Separating the contributions of anaerobic oxidation of methane and organoclastic sulfate reduction in the overall sedimentary sulfur cycle of marine sediments has benefited from advances in isotope biogeochemistry. Particularly, the coupling of sulfur and oxygen isotopes measured in the residual sulfate pool (δ18OSO4 vs. δ34SSO4). Yet, some important questions remain. Recent works have observed patterns that are inconsistent with previous interpretations. We differentiate the contributions of oxygen and sulfur isotopes to separating the anaerobic oxidation of methane and organoclastic sulfate reduction into three phases; first evidence from conventional high methane vs. low methane sites suggests a clear relationship between oxygen and sulfur isotopes in porewater and the metabolic process taking place.
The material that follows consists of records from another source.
(* ===== verification/FramesHandshake.v ===== *)
(** * Handshake-phase frames (crates/umc-wire/src/frames/handshake.rs) *)

From S2P Require Import Prelude FrameTypes Varint WireBytes Codec.

Definition MAX_HANDSHAKE_MESSAGE : usize := 16384.
Definition MAX_CAPABILITIES : usize := 128.
Definition MAX_CAPABILITY_VALUE : usize := 4096.

Module AuthFrame.

Record t := mk { method : u64; data : list u8 }.

Definition put (f : t) : Enc :=
  put_varint f.(method) >>> put_bytes f.(data) MAX_HANDSHAKE_MESSAGE.

Definition encode (f : t) : Result FrameError (list u8) :=
  (refuse (MAX_HANDSHAKE_MESSAGE <? len f.(data)) LengthExceedsLimit
   >>> put_varint FrameType.AUTH >>> put f) [].

Definition body : Dec t :=
  method ← read_varint;
  data ← read_bytes MAX_HANDSHAKE_MESSAGE;
  mret (mk method data).

Definition decode (b : list u8) : Result FrameError (t * usize) := body b 0.

Lemma auth_framed f bs : encode f = Ok bs -> framed FrameType.AUTH body bs f.
Proof.
  intros [_ H]%refuse_Ok. eapply framed_intro; [exact H|]. unfold put, body.
  repeat codec_step. codec_done f.
Qed.

Lemma auth_in_bounds : in_bounds body.
Proof. unfold body. bounds_solve. Qed.

Lemma auth_decoded :
  yields body (fun f => len f.(data) <= MAX_HANDSHAKE_MESSAGE).
Proof. unfold body. repeat yields_step. done. Qed.

End AuthFrame.

Module HandshakeDataFrame.

Record t := mk { offset : u64; data : list u8 }.

Definition put (f : t) : Enc :=
  put_varint f.(offset) >>> put_bytes f.(data) MAX_HANDSHAKE_MESSAGE.

Definition encode (f : t) : Result FrameError (list u8) :=
  (refuse (MAX_HANDSHAKE_MESSAGE <? len f.(data)) LengthExceedsLimit
   >>> put_varint FrameType.HANDSHAKE_DATA >>> put f) [].

Definition body : Dec t :=
  offset ← read_varint;
  data ← read_bytes MAX_HANDSHAKE_MESSAGE;
  mret (mk offset data).

Definition decode (b : list u8) : Result FrameError (t * usize) := body b 0.

Lemma handshake_data_framed f bs :
  encode f = Ok bs -> framed FrameType.HANDSHAKE_DATA body bs f.
Proof.
  intros [_ H]%refuse_Ok. eapply framed_intro; [exact H|]. unfold put, body.
  repeat codec_step. codec_done f.
Qed.

Lemma handshake_data_in_bounds : in_bounds body.
Proof. unfold body. bounds_solve. Qed.

Lemma handshake_data_decoded :
  yields body (fun f => len f.(data) <= MAX_HANDSHAKE_MESSAGE).
Proof. unfold body. repeat yields_step. done. Qed.

End HandshakeDataFrame.

Module Capability.

Record t := mk { id : u64; value : list u8 }.

Definition put (e : t) : Enc := put_varint e.(id) >>> put_bytes e.(value) MAX_CAPABILITY_VALUE.

Definition entry : Dec t :=
  id ← read_varint;
  value ← read_bytes MAX_CAPABILITY_VALUE;
  mret (mk id value).

Lemma codec_capability e : codec (put e) entry e.
Proof. unfold put, entry. repeat codec_step. codec_done e. Qed.

Lemma capability_decoded : yields entry (fun e => len e.(value) <= MAX_CAPABILITY_VALUE).
Proof. unfold entry. repeat yields_step. done. Qed.

End Capability.

Module CapabilitiesFrame.

Record t := mk { entries : list Capability.t }.

Definition put (f : t) : Enc :=
  put_varint (len f.(entries)) >>> put_all Capability.put f.(entries).

Definition encode (f : t) : Result FrameError (list u8) :=
  (refuse (MAX_CAPABILITIES <? len f.(entries)) LengthExceedsLimit
   >>> put_varint FrameType.CAPABILITIES >>> put f) [].

Definition body : Dec t :=
  count ← read_varint;
  fail_if (MAX_CAPABILITIES <? count) LengthExceedsLimit;;
  entries ← read_n (N.to_nat count) Capability.entry;
  mret (mk entries).

Definition decode (b : list u8) : Result FrameError (t * usize) := body b 0.

Lemma capabilities_framed f bs :
  encode f = Ok bs -> framed FrameType.CAPABILITIES body bs f.
Proof.
  intros [Hl H]%refuse_Ok. eapply framed_intro; [exact H|]. unfold put, body.
  codec_step. codec_step. rewrite <- length_len.
  eapply codec_final; [|cbv beta].
  { apply codec_all, Forall_true, Capability.codec_capability. }
  codec_done f.
Qed.

Lemma capabilities_in_bounds : in_bounds body.
Proof. unfold body, Capability.entry. bounds_solve. Qed.

Lemma capabilities_decoded :
  yields body (fun f =>
    len f.(entries) <= MAX_CAPABILITIES
    /\ Forall (fun e => len e.(Capability.value) <= MAX_CAPABILITY_VALUE) f.(entries)).
Proof.
  unfold body. repeat first [yields_step
    | eapply yields_bind; [apply yields_n, Capability.capability_decoded|]; intros ? [Hl HF]].
  simpl. rewrite length_len in Hl. split; [lia|done].
Qed.

End CapabilitiesFrame.

Module SessionTicketFrame.

Record t := mk { lifetime : u64; age_add : u64; nonce : list u8; ticket : list u8 }.

Definition MAX_TICKET : usize := 16384.

Definition put (f : t) : Enc :=
  put_varint f.(lifetime)
  >>> put_varint f.(age_add)
  >>> put_bytes f.(nonce) 256
  >>> put_bytes f.(ticket) MAX_TICKET.

Definition encode (f : t) : Result FrameError (list u8) :=
  (put_varint FrameType.SESSION_TICKET >>> put f) [].

Definition body : Dec t :=
  lifetime ← read_varint;
  age_add ← read_varint;
  nonce ← read_bytes 256;
  ticket ← read_bytes MAX_TICKET;
  mret (mk lifetime age_add nonce ticket).

Definition decode (b : list u8) : Result FrameError (t * usize) := body b 0.

Lemma session_ticket_framed f bs :
  encode f = Ok bs -> framed FrameType.SESSION_TICKET body bs f.
Proof.
  intros H. eapply framed_intro; [exact H|]. unfold put, body.
  repeat codec_step. codec_done f.
Qed.

Lemma session_ticket_in_bounds : in_bounds body.
Proof. unfold body. bounds_solve. Qed.

Lemma session_ticket_decoded :
  yields body (fun f => len f.(nonce) <= 256 /\ len f.(ticket) <= MAX_TICKET).
Proof. unfold body. repeat yields_step. done. Qed.

End SessionTicketFrame.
Second, evidence from pure cultures and organic matter rich sites with low levels of methane suggest the signatures of both processes overlap and cannot be differentiated. Third, we take a critical look at the use of oxygen and sulfur isotopes to differentiate metabolic processes (anaerobic oxidation of methane vs. organoclastic sulfate reduction). We identify that it is essential to develop a better understanding of the oxygen kinetic isotope effect, the degree of isotope exchange with sulfur intermediates as well as establishing their relationships with the cell-specific metabolic rates if we are to develop this proxy into a reliable tool to study the sulfur cycle in marine sediments and the geological record.